Stu barely spoke about Steffi anymore. The divorce had just about destroyed him emotionally—and financially.

“We set up a store on eBay, and I'm scouting a vendor nearby,” she said. “The Franklin Cider Mill. Do you know it?”

“I've gone there since I was a kid,” Austin said. He almost said that he also took his kid there, but he stopped himself. For numerous reasons, not the least of which was that Coal technically wasn't his kid. Not even his step-kid, since there had yet to be a wedding, but there was a picture of him on Austin's desk. “They have great caramel apples.”

“We want to get them to join us,” she said. “We're creating this online international bazaar. The idea is to get specialty products only sold in one place, and make them available everywhere.”

“Doesn't that go against your conviction about the importance of traveling?” Austin asked. He had meant it as a lighthearted question, but Naomi's smile disappeared. He had done it again. Put his foot in his mouth less than two minutes into their conversation.

“I never thought of it that way,” Naomi said, her mood dimming. But then Austin noticed with relief that her face brightened. “I think it actually encourages people to travel and see these places in person,” she said. “And it keeps the places in business, so that when people travel they won't find only Walmart and H&M.”

There it was again. Her passion. Her optimism. He had looked into so many eyes, and no others had the incandescent brightness that hers possessed. And few could claim the color of a sunlit sea beckoning those in need of a warm embrace. “Are you still cooking?” he asked.

“No,” she said, a little wistfully. “Not much. My ambition outpaced my ability.”

“I don't know about that,” Austin said. “I can still taste the chocolate soufflé from Stu and Steffi's wedding.”

“That came out pretty good,” Naomi admitted, seeming to relish the memory. “Maybe I'll make it for you again sometime in the future.”

Was she just saying that or did she mean it? Did she plan to see him in the future? Was she flirting? He desperately wanted to believe she was flirting. But it seemed so unlikely. Then again, her being there in his office was equally unlikely.

“I'm really glad you came by,” he said. Was that really the best he could come up with? He wanted to smack himself. And then he thought of Dallas and wanted to punch himself. Dallas deserved better than him making futile efforts at flirting with a past love. Then it hit him that he had never referred to Naomi in that way. His “love.” He had been in love with her. He had avoided using that word. But there it was. Len was right. The past changes.
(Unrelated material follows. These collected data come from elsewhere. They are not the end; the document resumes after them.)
(** A method that does not fail as for a tombstoned validator. *)
Definition never {A} (m : K A) : Prop := ∀ c w w', m c w ≠ (Err ErrValidatorTombstoned, w').
Lemma never_tombstoned {A} (m : K A) c w w' : never m → m c w = (Err ErrValidatorTombstoned, w') → False.
Proof. intros H. apply H. Qed.
Lemma never_bind {A B} (m : K A) (f : A → K B) : never m → (∀ a, never (f a)) → never (m ≫= f).
Proof.
  intros Hm Hf c w w'. rewrite bind_run. specialize (Hm c w).
  destruct (m c w) as [[a|e|] w1]; [apply Hf|naive_solver|done].
Qed.
Lemma never_of_option {A} (o : option A) e : e ≠ ErrValidatorTombstoned → never (of_option o e).
Proof. intros ? c w w'. destruct o; [done|]; intros [= ?]; done. Qed.
Lemma never_or_panic {A} (o : option A) : never (or_panic o).
Proof. by intros c w w'; destruct o. Qed.
Lemma never_guard_err b e : e ≠ ErrValidatorTombstoned → never (guard_err b e).
Proof. intros ? c w w'. destruct b; [done|]; intros [= ?]; done. Qed.
Ltac nev1 :=
  lazymatch goal with
  | |- never (_ ≫= _) => apply never_bind; [|intros ?]
  | |- never (of_option _ _) => by apply never_of_option
  | |- never (guard_err _ _) => by apply never_guard_err
  | |- never (or_panic _) => apply never_or_panic
  | |- never (match ?x with _ => _ end) => destruct x
  | |- never (let _ := _ in _) => cbv zeta
  | |- never (when ?b _) => destruct b; unfold when
  | |- never (gets _) => by intros ???
  | |- never (asks _) => by intros ???
  | |- never (modify _) => by intros ???
  | |- never (mret _) => by intros ???
  | |- never panic => by intros ???
  | |- never ?m => let h := head_of m in unfold h
  end.
Ltac nev := repeat nev1.
(* ===== verification/ProtocolWitnesses.v ===== *)
(** Witnesses of the consumer and cross-chain theorems: each applies its
    theorem on the chains of [Scene]. *)
From S2P Require Import Prelude GoTime Types Externals World Keeper ValSets Valset ValsetProofs ConsumerWorld.
From S2P Require Import Demo Consumer ConsumerDowntimeProofs ConsumerValset Protocol Scene.
Import Demo.

#[local] Instance demo_key_laws : KeyLaws.
Proof. split; [by intros k k' a [= ->] [= ->]|by intros k u _]. Qed.

Definition net0 : Net := mkNet provider_chain consumer_chain [].
Definition queued : World := exec QueueVSCPackets (at_block 10) provider_chain.
Definition sent : World := exec (sendVSCPacketsToChainStrict 0 "07-tendermint-0") (at_block 10) queued.
Definition update1 : ValidatorSetChangePacketData := default (mkVSC [] 0 false true None) (head (sent_packets (w_ibc sent) "07-tendermint-0")).
Definition received : CWorld := exec (OnRecvVSCPacketV2 "07-tendermint-7" update1) (at_consumer 11) consumer_chain.
Definition net1 : Net := mkNet sent received [ValsetUpdateId update1].

Lemma stored_in_provider w :
  bool_decide (map_Forall (λ (k : N * string) v, ProviderConsAddr v = k.2) (s_ConsumerValidators w)) = true →
  stored_under_address w.
Proof. intros H%bool_decide_eq_true id a v E. exact (H (id, a) v E). Qed.
Lemma stored_in_consumer w :
  bool_decide (map_Forall (λ a v, vv_Address v = a ∧ TMCryptoPublicKeyToConsAddr (vv_Pubkey v) = Some a ∧ 0 < vv_Power v)
    (VaasValidators w)) = true → PendingChanges w = None → store_ok w.
Proof. intros H%bool_decide_eq_true Hp. split; [exact H|]. intros us u. by rewrite Hp. Qed.

Lemma launched0 : launched 0 "07-tendermint-0" net0.
Proof.
  split; try test.
  - apply stored_in_provider. vm_compute. reflexivity.
  - apply stored_in_consumer; vm_compute; reflexivity.
Qed.


(** The update reaches the consumer. *)
Definition net_sent : Net := mkNet sent consumer_chain [].
Lemma steps_sent : rtc (step 0 "07-tendermint-0" "07-tendermint-7") net0 net_sent.
Proof.
  eapply rtc_l; [eapply (step_epoch _ _ _ (at_block 10) provider_chain queued consumer_chain [])|].
  - apply distinct_bonded. vm_compute. reflexivity.
  - test.
  - test.
  - run_it.
  - eapply rtc_once, (step_send _ _ _ (at_block 10) queued (Ok tt) sent). run_it.
Qed.
Lemma steps1 : rtc (step 0 "07-tendermint-0" "07-tendermint-7") net0 net1.
Proof.
  eapply rtc_r; [exact steps_sent|].
  eapply (step_recv _ _ _ (at_consumer 11) sent consumer_chain received [] update1); [|run_it].
  apply head_test. vm_compute. reflexivity.
Qed.

(** The provider learns of it, and the powers change again. *)
Definition acknowledged : World := exec (OnAcknowledgementPacketV2 "07-tendermint-0" 1 "") (at_block 12) sent.
Definition other_power : Staking := mkStaking [val1; val2] [("op1", 70); ("op2", 45)] 100 (21 * Day) [] [].
Definition changed : World := set_staking other_power acknowledged.
Definition net2 : Net := mkNet changed received [ValsetUpdateId update1].
Definition queued2 : World := exec QueueVSCPackets (at_block 20) changed.
Definition no_packet : ValidatorSetChangePacketData := mkVSC [] 0 false true None.
Definition update2 : ValidatorSetChangePacketData := default no_packet (head (GetPendingVSCPackets 0 queued2)).

Lemma staking_moves w s cw a :
  stored_under_address w → step 0 "07-tendermint-0" "07-tendermint-7" (mkNet w cw a) (mkNet (set_staking s w) cw a).
Proof. intros H. by apply step_provider. Qed.
Lemma steps2 : rtc (step 0 "07-tendermint-0" "07-tendermint-7") net0 net2.
Proof.
  eapply rtc_r; [eapply rtc_r; [exact steps1|]|].
  - apply (step_ack _ _ _ (at_block 12) sent acknowledged received [ValsetUpdateId update1] 1%N);
      [apply list_elem_of_singleton; vm_compute; reflexivity|run_it].
  - apply (staking_moves acknowledged other_power). apply stored_in_provider. vm_compute. reflexivity.
Qed.

(** *** Witnesses *)
Lemma consumer_converges_witness :
  launched 0 "07-tendermint-0" net0 ∧
  effective_set received = live (GetConsumerValSet 0 sent) ∧ effective_set received ≠ effective_set consumer_chain.
Proof.
  split; [exact launched0|]. split; [|test].
  apply (consumer_converges 0 "07-tendermint-0" "07-tendermint-7" net0 net1 launched0 steps1).
  intros p Hp. apply N.leb_le. revert p Hp. apply forall_test. vm_compute. reflexivity.
Defined.

Lemma diff_only_on_delivered_state_witness :
  effective_set received = live (GetConsumerValSet 0 changed)
  ∧ apply_updates (ValidatorUpdates update2) (effective_set received) = live (GetConsumerValSet 0 queued2)
  ∧ live (GetConsumerValSet 0 queued2) ≠ live (GetConsumerValSet 0 changed).
Proof.
  destruct (diff_only_on_delivered_state 0 "07-tendermint-0" "07-tendermint-7" net0 net2 (at_block 20) queued2 update2)
    as (_ & _ & H1 & H2).
  - exact launched0.
  - exact steps2.
  - apply distinct_bonded. vm_compute. reflexivity.
  - test.
  - run_it.
  - cbn [prov net2]. assert (GetPendingVSCPackets 0 changed = []) as -> by test.
    apply cons_test. vm_compute. reflexivity.
  - vm_compute. reflexivity.
  - split_and!; [exact H1|exact H2|test].
Defined.

Lemma newest_packet_converges_witness : effective_set received = live (GetConsumerValSet 0 sent).
Proof.
  apply (newest_packet_converges 0 "07-tendermint-0" "07-tendermint-7" net0 net_sent (at_consumer 11) received update1).
  - exact launched0.
  - exact steps_sent.
  - test.
  - apply head_test. vm_compute. reflexivity.
  - test.
  - vm_compute. reflexivity.
  - run_it.
Defined.

Definition a_snapshot : ValidatorSetChangePacketData := mkVSC [mkUpdate "key1" 70; mkUpdate "key3" 5] 4 false true None.
Definition with_snapshot : CWorld := exec (OnRecvVSCPacketV2 "07-tendermint-7" a_snapshot) (at_consumer 11) consumer_chain.
Definition after_snapshot : CWorld := exec EndBlock (at_consumer 11) with_snapshot.
Lemma consumer_chain_ok : store_ok consumer_chain.
Proof. apply stored_in_consumer; vm_compute; reflexivity. Qed.

Lemma snapshot_converges_witness :
  cc_set after_snapshot = apply_updates [mkUpdate "key1" 70; mkUpdate "key3" 5] ∅ ∧ cc_set after_snapshot ≠ ∅.
Proof.
  destruct (snapshot_converges "07-tendermint-7" a_snapshot (at_consumer 11) (at_consumer 11) consumer_chain with_snapshot
    after_snapshot [mkUpdate "key1" 70; mkUpdate "key3" 5; mkUpdate "key2" 0]) as (H1 & H2 & _).
  - exact consumer_chain_ok.
  - reflexivity.
  - vm_compute. reflexivity.
  - test.
  - run_it.
  - run_it.
  - by split.
Defined.

Lemma accepted_packet_keeps_set_nonempty_witness :
  effective_set received = apply_updates [mkUpdate "key1" 70] (effective_set consumer_chain) ∧ effective_set received ≠ ∅.
Proof.
  destruct (accepted_packet_keeps_set_nonempty "07-tendermint-7" update1 (at_consumer 11) consumer_chain received)
    as [H1 H2].
  - exact consumer_chain_ok.
  - vm_compute. reflexivity.
  - intros H. vm_compute in H. discriminate H.
  - run_it.
  - split; [|exact H2]. etransitivity; [exact H1|]. test.
Defined.

Lemma unauthenticated_packet_changes_nothing_witness :
  VaasValidators (exec (OnRecvVSCPacketV2 "07-tendermint-9" a_snapshot) (at_consumer 11) consumer_chain)
  = VaasValidators consumer_chain.
Proof.
  apply (unauthenticated_packet_changes_nothing "07-tendermint-9" a_snapshot (at_consumer 11) consumer_chain
    (OnRecvVSCPacketV2 "07-tendermint-9" a_snapshot (at_consumer 11) consumer_chain).1); [left; test|].
  apply surjective_pairing.
Defined.

(** *** Downtime tracking: a window of two blocks, 8 and 9, both missed by
    validator 1 *)
Definition two_block_params : ConsumerParams :=
  mkConsumerParams Hour 100 (20 * Day) (3 * Hour) 2 (Some (scale / 2)) "alice" false.
Definition tracking_chain : CWorld := upd_CParams (λ _, Some two_block_params) consumer_chain.
Definition the_votes : list VoteInfo := [("key1", BlockIDFlagAbsent); ("key2", BlockIDFlagCommit)].
Definition first_block : CWorld := exec (TrackMissedBlocks the_votes) (at_consumer 9) tracking_chain.
Definition window_hist : list (Z * list VoteInfo) := heights ([(at_consumer 9, the_votes)] ++ [(at_consumer 10, the_votes)]).
Lemma the_window : in_window window_hist 8 2 (Some (scale / 2)).
Proof.
  split.
  - vm_compute. reflexivity.
  - unfold in_int64, int64_min, int64_max. lia.
  - unfold in_int64, int64_min, int64_max. lia.
  - repeat constructor.
  - intros h Hh. assert (Forall (λ h, (8 ≤ h < 8 + 2) ∧ 0 < h) window_hist.*1) as H by (repeat constructor; cbn; lia).
    rewrite Forall_forall in H. by apply H.
  - intros h vs Hin. assert (Forall (λ b : Z * list VoteInfo, "" ∉ b.2.*1) window_hist) as H by test.
    rewrite Forall_forall in H. by apply (H (h, vs)).
Qed.
Lemma window_reports_are_exact_witness :
  ∃ w', TrackMissedBlocks the_votes (at_consumer 10) first_block = (Ok tt, w') ∧ fresh w' ∧
    reported window_hist 8 2 (Some (scale / 2)) "key1" (PendingEvidencePackets w' !! ("key1", 9)) ∧
    ¬ few_misses window_hist 8 2 (Some (scale / 2)) "key1".
Proof.
  destruct (window_reports_are_exact [(at_consumer 9, the_votes)] (at_consumer 10) the_votes tracking_chain first_block 8 2 (Some (scale / 2)))
    as (w' & E & Hf & _ & _ & Hrep).
  - split; reflexivity.
  - reflexivity.
  - apply (run_block [] (at_consumer 9) the_votes tracking_chain tracking_chain first_block first_block).
    + by apply run_start.
    + run_it.
    + done.
  - by exists 4.
  - exact the_window.
  - reflexivity.
  - intros k Hk. assert (map_Forall (λ (k : string * Z) (_ : EvidencePacketData), k.2 < 8 + 2 - 1)
      (PendingEvidencePackets first_block)) as H by (apply map_Forall_empty).
    destruct Hk as [p Hp]. by apply (H k p).
  - exists w'. split; [exact E|]. split; [exact Hf|]. split; [apply Hrep|].
    intros H. specialize (H 8 eq_refl). vm_compute in H. by apply H.
Defined.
“Well, I couldn't come to Michigan without looking you up,” she said. She was just passing through. That's all it was. Like a brief summer squall that comes and goes with little damage, freshening the soil. “No, that's not true,” she said.

“What?” What wasn't true?

“I didn't just look you up.” She wasn't looking at him anymore. She was looking out the window. He wished there was a better view than the generic parking lot. The pine trees were pretty, if plain. The sky was clouding up. There was a storm coming. Seemed to be the day for them.

“I came to Michigan to see you,” she said. Austin wasn't sure he was hearing right. “I came because I never told you how I felt about you. And that was really stupid.” She was tearing up. He handed her a box of Kleenex. “Thank you.”